After feeling like this, to my lowest low and my highest high
You made me realize what it’s like to die, not emotionally but physically
A new thought I never had in my head,
To have my breath shortened, just because I let you into my bed.
This is a new extreme for me, which is hard to beat.
For you filled my life with guilt, shame and deceit.
You pushed me to the ground, deteriorating every little ounce of me
Testing me with trivial questions. I should have recognized the warning sign, bright yellow and shiny black titled “hazard”. Like the reflection of a roadwork sign, saying slow down, danger, caution, this is the borderline.
My instinct was right, No honour go back I said.
You had something over me, like a beautiful grey moth entranced to the light, but deep down inside I knew your world burned too bright.
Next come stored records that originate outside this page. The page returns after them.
(** A debit the server answers with an error, one whose call is dropped, a check whose flush is
    dropped. *)
Definition bad_day : list (@QuotaEvent unit) :=
  [QeBegin 0 (QuotaReport alice); QeStep 0 (server 500); QeStep 0 (server 500);
   QeBegin 1 (QuotaReport alice); QeStep 1 (server 200); QeCancel 1;
   QeBegin 2 (QuotaCheck alice); QeStep 2 (server 200); QeCancel 2].

Definition recovery : list (@QuotaEvent unit) :=
  bad_day ++ [QeBegin 3 (QuotaCheck alice); QeStep 3 (server 200); QeStep 3 (server 200); QeStep 3 (server 200)].

(** Fourteen tokens stay pending; a server that answers gets them in one report, and the check
    passes. *)
Example sample_recovery :
  qw_pending (quota_run sample_quota bad_day) !! "alice" = Some (mkPendingDebit 14 false 0)
  /\ qw_pending (quota_run sample_quota recovery) !! "alice" = None
  /\ confirmed sample_quota (qw_log (quota_run sample_quota recovery)) "alice" = 14%Z
  /\ option_map snd (qw_calls (quota_run sample_quota recovery) !! 3) = Some (QpDone QrAllow).
Proof. vm_compute. done. Qed.

Lemma debited_only (log : list QuotaEntry) p n :
  foldr (fun e acc => match e with QlDebit _ total => total + acc | _ => acc end)%Z 0%Z log = n ->
  Forall (fun e => match e with QlDebit _ total => 0 <= total | _ => True end)%Z log -> (0 <= debited log p <= n)%Z.
Proof.
  revert n. unfold debited, sum_entries. induction log as [|e log IH]; cbn [foldr]; intros n <-; [done|].
  intros [He Hl]%Forall_cons. specialize (IH _ eq_refl Hl). destruct e; cbn [debit_of]; try lia. case_match; lia.
Qed.

Lemma admitted_when_settled_witness :
  exists before after answer, qw_log (quota_run sample_quota recovery) = before ++ QlSettled 3 "alice" :: after
    /\ debited before "alice" = confirmed sample_quota before "alice"
    /\ probe_entry sample_quota "alice" answer ∈ after /\ within_budget sample_quota answer.
Proof.
  destruct (admitted_when_settled (fun _ => Ok sample_settings) sample_plugin sample_quota recovery) as [Hadm _].
  { reflexivity. }
  { vm_compute. discriminate. }
  { intros p. destruct (debited_only (qw_log (quota_run sample_quota recovery)) p 14) as [_ Hle].
    - vm_compute. reflexivity.
    - vm_compute. repeat constructor; discriminate.
    - etransitivity; [exact Hle|]. vm_compute. discriminate. }
  specialize (Hadm 3 alice). apply Hadm. vm_compute. reflexivity.
Defined.

Lemma idle_decided (w : @QuotaWorld unit) p :
  forallb (fun c => (reporting p c.2.2 =? 0)%Z && (flushes p c.2.2 =? 0)%Z) (map_to_list (qw_calls w)) = true -> idle w p.
Proof.
  intros Hall j call pc Hj%elem_of_map_to_list%list_elem_of_In. rewrite forallb_forall in Hall. specialize (Hall _ Hj).
  apply andb_true_iff in Hall as [?%Z.eqb_eq ?%Z.eqb_eq]. done.
Qed.

Lemma debits_settle_witness :
  idle (quota_run sample_quota bad_day) "alice"
  /\ confirmed sample_quota (qw_log (quota_run sample_quota recovery)) "alice" = 14%Z.
Proof.
  assert (idle (quota_run sample_quota bad_day) "alice") as Hidle.
  { apply idle_decided. vm_compute. reflexivity. }
  split; [exact Hidle|].
  destruct (debits_settle (fun _ => Ok sample_settings) sample_plugin sample_quota bad_day "alice" 3 alice (server 200)) as (_ & Hd & Hc).
  { reflexivity. }
  { vm_compute. discriminate. }
  { intros p. destruct (debited_only (qw_log (quota_run sample_quota bad_day)) p 14) as [_ Hle].
    - vm_compute. reflexivity.
    - vm_compute. repeat constructor; discriminate.
    - etransitivity; [exact Hle|]. vm_compute. discriminate. }
  { exact Hidle. }
  { vm_compute. reflexivity. }
  { vm_compute. reflexivity. }
  { split; [exists 1%N; reflexivity|]. intros url body. exists (mkReplyBody 200 ""). split; reflexivity. }
  unfold recovery. rewrite Hc, Hd. vm_compute. reflexivity.
Defined.
End Examples.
Your personality just stuck to me,as if I was ants attracted to the sweet honey that dripped off the honey comb.
Inside, I knew I should go home.
Words fly, tensions get high.
Why did I not go back to Vendome?
His hands strong hands wrapped round my soft neck, pushing me into the bed, I felt my heart pulsating.
I closed my eyes wishing that he would push harder and longer, to actually feel something other than this pain and misery that he placed upon me.
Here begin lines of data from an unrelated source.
Lemma truthy_orOpt_mentions (lower : string -> string)
    (a b : option string) (w : string) :
  JS.truthy (JS.orOpt (optIncludes lower a w) (optIncludes lower b w))
  = mentions lower a w || mentions lower b w.
Proof.
  unfold optIncludes, mentions.
  destruct a as [x|], b as [y|]; simpl;
    repeat match goal with
           | |- context [JS.includes ?s ?t] => destruct (JS.includes s t)
           end; reflexivity.
Qed.

(** X13.  The category of a converted match follows the competition:
    it is [domestic] exactly when the competition's category is the
    text [domestic]; it is [t20] exactly when the competition has some
    other non-empty category and its title or abbreviation contains
    "t20" in any letter case; in every other case, also when the
    competition or its category is missing, it is [international].  A
    domestic T20 league is therefore filed under [domestic]. *)
Theorem converted_category_rule (m : Sports.EntitySportMatch) :
  let category := Sports.opt (Sports.competition m) Sports.Competition.category in
  let title := Sports.opt (Sports.competition m) Sports.Competition.title in
  let abbr := Sports.opt (Sports.competition m) Sports.Competition.abbr in
  (Sports.categoryOf env m = "domestic" <-> category = Some "domestic")
  /\ (Sports.categoryOf env m = "t20"
      <-> Sports.truthyText category = true
          /\ category <> Some "domestic"
          /\ mentions (Sports.toLowerCase env) title "t20"
             || mentions (Sports.toLowerCase env) abbr "t20" = true)
  /\ In (Sports.categoryOf env m) ["international"; "domestic"; "t20"].
Proof.
  cbv zeta. split; [|split; [|apply categoryOf_known]].
  - unfold Sports.categoryOf, Sports.opt.
    destruct (Sports.competition m) as [c|]; simpl;
      [|split; discriminate].
    destruct (Sports.Competition.category c) as [s|]; simpl;
      [|split; discriminate].
    destruct (String.eqb s "domestic") eqn:E.
    + apply String.eqb_eq in E. subst. simpl. split; reflexivity.
    + apply String.eqb_neq in E.
      destruct s as [|ch s]; simpl.
      * split; [discriminate | congruence].
      * rewrite truthy_orOpt_mentions.
        destruct (_ || _); split; (discriminate || congruence).
  - unfold Sports.categoryOf, Sports.opt.
    destruct (Sports.competition m) as [c|]; simpl;
      [|split; [discriminate | intros (H & _); discriminate]].
    destruct (Sports.Competition.category c) as [s|]; simpl;
      [|split; [discriminate | intros (H & _); discriminate]].
    destruct (String.eqb s "domestic") eqn:E.
    + apply String.eqb_eq in E. subst. simpl.
      split; [discriminate | intros (_ & H & _); congruence].
    + apply String.eqb_neq in E.
      destruct s as [|ch s]; simpl.
      * split; [discriminate | intros (H & _); discriminate].
      * rewrite truthy_orOpt_mentions.
        destruct (_ || _); split.
        -- intros _. repeat split. congruence.
        -- reflexivity.
        -- discriminate.
        -- intros (_ & _ & H). discriminate.
Qed.

(** The conversion either converts every match, in order, or throws at
    the first match whose date is invalid. *)
Lemma convert_run (ms : list Sports.EntitySportMatch) : forall t,
  match Sports.convertEntitySportMatchesToFixtures env t ms with
  | (Ok fs, t') =>
      Forall (fun m => Sports.isoDateOf env (Sports.date_start m) <> None) ms
      /\ t' = (t + 2 * List.length ms)%nat
      /\ List.length fs = List.length ms
      /\ map Fx.externalId fs
         = map (fun m => Some (Sports.numberText env (Sports.mid m))) ms
      /\ map Fx.id fs
         = map (fun m =>
                  "entitysport_" ++ Sports.numberText env (Sports.mid m))
             ms
      /\ map Fx.category fs = map (Sports.categoryOf env) ms
      /\ Forall (fun f =>
                   Fx.sport f = "cricket"
                   /\ In (Fx.category f) ["international"; "domestic"; "t20"]
                   /\ In (Fx.status f) ["upcoming"; "live"; "completed"]
                   /\ Fx.team1 f <> "" /\ Fx.team2 f <> ""
                   /\ Fx.venue f <> "" /\ Fx.tournament f <> ""
                   /\ Fx.series f <> None /\ Fx.series f <> Some "") fs
  | (Throw _, _) =>
      Exists (fun m => Sports.isoDateOf env (Sports.date_start m) = None) ms
  end.
Proof.
  induction ms as [|m ms IH]; intros t; simpl.
  - repeat split; auto; lia.
  - destruct (Sports.isoDateOf env (Sports.date_start m)) as [d|] eqn:Ed;
      [|now left].
    specialize (IH (S (S t))).
    destruct (Sports.convertEntitySportMatchesToFixtures env (S (S t)) ms)
      as [[fs|e] t'].
    + destruct IH as (H1 & H2 & H3 & H4 & H5 & H5' & H6).
      split; [constructor; [congruence | exact H1]|].
      split; [lia|]. split; [simpl; lia|].
      split; [simpl; now rewrite H4|]. split; [simpl; now rewrite H5|].
      split; [simpl; now rewrite H5'|].
      constructor; [|exact H6]. simpl.
      split; [reflexivity|]. split; [apply categoryOf_known|].
      split; [apply statusOf_known|].
      repeat split; try (apply orText_nonempty; discriminate);
        try discriminate.
      intros H. injection H as H. revert H.
      apply orText_nonempty. discriminate.
    + now right.
Qed.

(** X14.  [convertEntitySportMatchesToFixtures] is all or nothing: it
    returns one fixture per match, in the order of the matches, when
    every match has a valid start date, and it throws, returning no
    fixture at all, as soon as one match has an invalid start date.
    The external id of a converted fixture is the text the host prints
    for the number [mid], and its id is that text after
    [entitysport_]. *)
Theorem conversion_is_all_or_nothing
    (t : nat) (ms : list Sports.EntitySportMatch) :
  match fst (Sports.convertEntitySportMatchesToFixtures env t ms) with
  | Ok fs =>
      Forall (fun m => Sports.isoDateOf env (Sports.date_start m) <> None) ms
      /\ List.length fs = List.length ms
      /\ map Fx.externalId fs
         = map (fun m => Some (Sports.numberText env (Sports.mid m))) ms
      /\ map Fx.id fs
         = map (fun m =>
                  "entitysport_" ++ Sports.numberText env (Sports.mid m))
             ms
  | Throw _ =>
      Exists (fun m => Sports.isoDateOf env (Sports.date_start m) = None) ms
  end.
Proof.
  pose proof (convert_run ms t) as H.
  destruct (Sports.convertEntitySportMatchesToFixtures env t ms)
    as [[fs|e] t']; simpl; [|exact H].
  destruct H as (H1 & _ & H3 & H4 & H5 & _). auto.
Qed.

(** X15.  Every converted fixture is presentable: the sport is
    cricket, the category and the status come from the closed
    vocabularies of the dashboard, and the team names, venue,
    tournament and series are never empty, whatever the upstream match
    leaves out. *)
Theorem converted_fixtures_are_complete
    (t : nat) (ms : list Sports.EntitySportMatch) :
  match fst (Sports.convertEntitySportMatchesToFixtures env t ms) with
  | Ok fs =>
      Forall (fun f =>
                Fx.sport f = "cricket"
                /\ In (Fx.category f) ["international"; "domestic"; "t20"]
                /\ In (Fx.status f) ["upcoming"; "live"; "completed"]
                /\ Fx.team1 f <> "" /\ Fx.team2 f <> ""
                /\ Fx.venue f <> "" /\ Fx.tournament f <> ""
                /\ Fx.series f <> None /\ Fx.series f <> Some "") fs
  | Throw _ => True
  end.
Proof.
  pose proof (convert_run ms t) as H.
  destruct (Sports.convertEntitySportMatchesToFixtures env t ms)
    as [[fs|e] t']; simpl; [|exact I].
  destruct H as (_ & _ & _ & _ & _ & _ & H). exact H.
Qed.

(** *** The mock fixtures *)

Lemma lastAscii_suffix (a b c d : string) :
  lastAscii d <> None ->
  lastAscii (a ++ b ++ c ++ d) = lastAscii d.
Proof.
  intros H. rewrite !lastAscii_app.
  destruct (lastAscii d); [reflexivity | contradiction].
Qed.

(** The ids [<prefix><category>_<i>] of eight rounds are distinct:
    they end with different digits. *)
Lemma round_ids_distinct (a category : string) (n : nat) :
  (n <= 8)%nat ->
  NoDup (map (fun i => a ++ category ++ "_" ++ decimal i) (seq 0 n)).
Proof.
  intros Hn. apply (NoDup_map_inv lastAscii). rewrite map_map.
  assert (Hsame : map (fun i => lastAscii (a ++ category ++ "_" ++ decimal i))
                    (seq 0 n)
                  = map (fun i => lastAscii (decimal i)) (seq 0 n)).
  { apply map_ext_in. intros i Hi. apply in_seq in Hi.
    apply lastAscii_suffix.
    do 8 (destruct i as [|i]; [vm_compute; discriminate|]). lia. }
  rewrite Hsame.
  do 9 (destruct n as [|n];
        [vm_compute; repeat constructor; simpl; intuition discriminate|]).
  lia.
Qed.

Lemma mock_cricket_selection (t : nat) (category : string) :
  (exists teams tours,
      Sports.generateMockCricketFixtures env t category
      = (Ok (map (Sports.mockCricketFixture env t category teams tours)
               (seq 0 8)), (t + 24)%nat)
      /\ (JS.mapGet category Sports.cricketTeams = None ->
          Sports.inherited env category = false
          /\ Sports.generateMockCricketFixtures env t "international"
             = (Ok (map (Sports.mockCricketFixture env t "international"
                           teams tours) (seq 0 8)), (t + 24)%nat)))
  \/ (exists e,
        Sports.generateMockCricketFixtures env t category = (Throw e, S t)
        /\ JS.mapGet category Sports.cricketTeams = None
        /\ Sports.inherited env category = true).
Proof.
  unfold Sports.generateMockCricketFixtures, Sports.orDefault, Sports.lookup.
  simpl.
  destruct (String.eqb category "international") eqn:E1.
  { left. do 2 eexists. split; [reflexivity | discriminate]. }
  destruct (String.eqb category "domestic") eqn:E2.
  { left. do 2 eexists. split; [reflexivity | discriminate]. }
  destruct (String.eqb category "t20") eqn:E3.
  { left. do 2 eexists. split; [reflexivity | discriminate]. }
  destruct (Sports.inherited env category) eqn:Ei.
  - right. eexists. repeat split.
  - left. do 2 eexists. split; [reflexivity|]. intros _. split; reflexivity.
Qed.

(** X16.  [generateMockCricketFixtures] returns eight fixtures for any
    category that does not name an inherited property: their ids are
    pairwise distinct, the first is live and the other seven are
    upcoming, the start times run from 14:00 to 19:00, and every
    fixture carries the requested category, also when the category is
    unknown, in which case the teams and tournaments are those of
    [international].  It throws only for a category that is not in its
    table and names an inherited property. *)
Theorem mock_cricket_fixtures_shape (t : nat) (category : string) :
  match fst (Sports.generateMockCricketFixtures env t category) with
  | Ok fs =>
      List.length fs = 8%nat
      /\ NoDup (map Fx.id fs)
      /\ map Fx.status fs = "live" :: repeat "upcoming" 7
      /\ map Fx.time fs
         = ["14:00"; "15:00"; "16:00"; "17:00"; "18:00"; "19:00"; "14:00";
            "15:00"]
      /\ Forall (fun f => Fx.category f = category /\ Fx.sport f = "cricket")
           fs
      /\ (JS.mapGet category Sports.cricketTeams = None ->
          exists international,
            fst (Sports.generateMockCricketFixtures env t "international")
            = Ok international
            /\ map (fun f => (Fx.team1 f, Fx.team2 f, Fx.tournament f,
                              Fx.venue f)) fs
               = map (fun f => (Fx.team1 f, Fx.team2 f, Fx.tournament f,
                                Fx.venue f)) international)
  | Throw _ =>
      JS.mapGet category Sports.cricketTeams = None
      /\ Sports.inherited env category = true
  end.
Proof.
  destruct (mock_cricket_selection t category)
    as [(teams & tours & -> & Hunknown)|(e & -> & H1 & H2)];
    simpl fst; [|exact (conj H1 H2)].
  split; [reflexivity|]. split.
  { exact (round_ids_distinct "cricket_" category 8 (le_n 8)). }
  split; [reflexivity|]. split; [reflexivity|]. split.
  { repeat constructor. }
  intros Hnone. destruct (Hunknown Hnone) as [_ Hint].
  exists (map (Sports.mockCricketFixture env t "international" teams tours)
            (seq 0 8)).
  split; [|reflexivity].
  transitivity
    (fst (Sports.generateMockCricketFixtures env t "international"));
    [reflexivity | now rewrite Hint].
Qed.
He looked at me in gratification, that smirk said it all, as he accomplished sometime great like an encore at curtain call.
A look of a great man, big and powerful now its time to take a shower, as what he did was nothing the matter.
My state in shock. What has happened? Is this really unmasking his disguise?
For the mask he wore was unforeseen, like a child at halloween.
The tears in my eyes was not avid, until he clenched his hand to play rock paper scissors,
but little did I know that his rock would cut through my paper.
leaving me with bruises and now a traitor.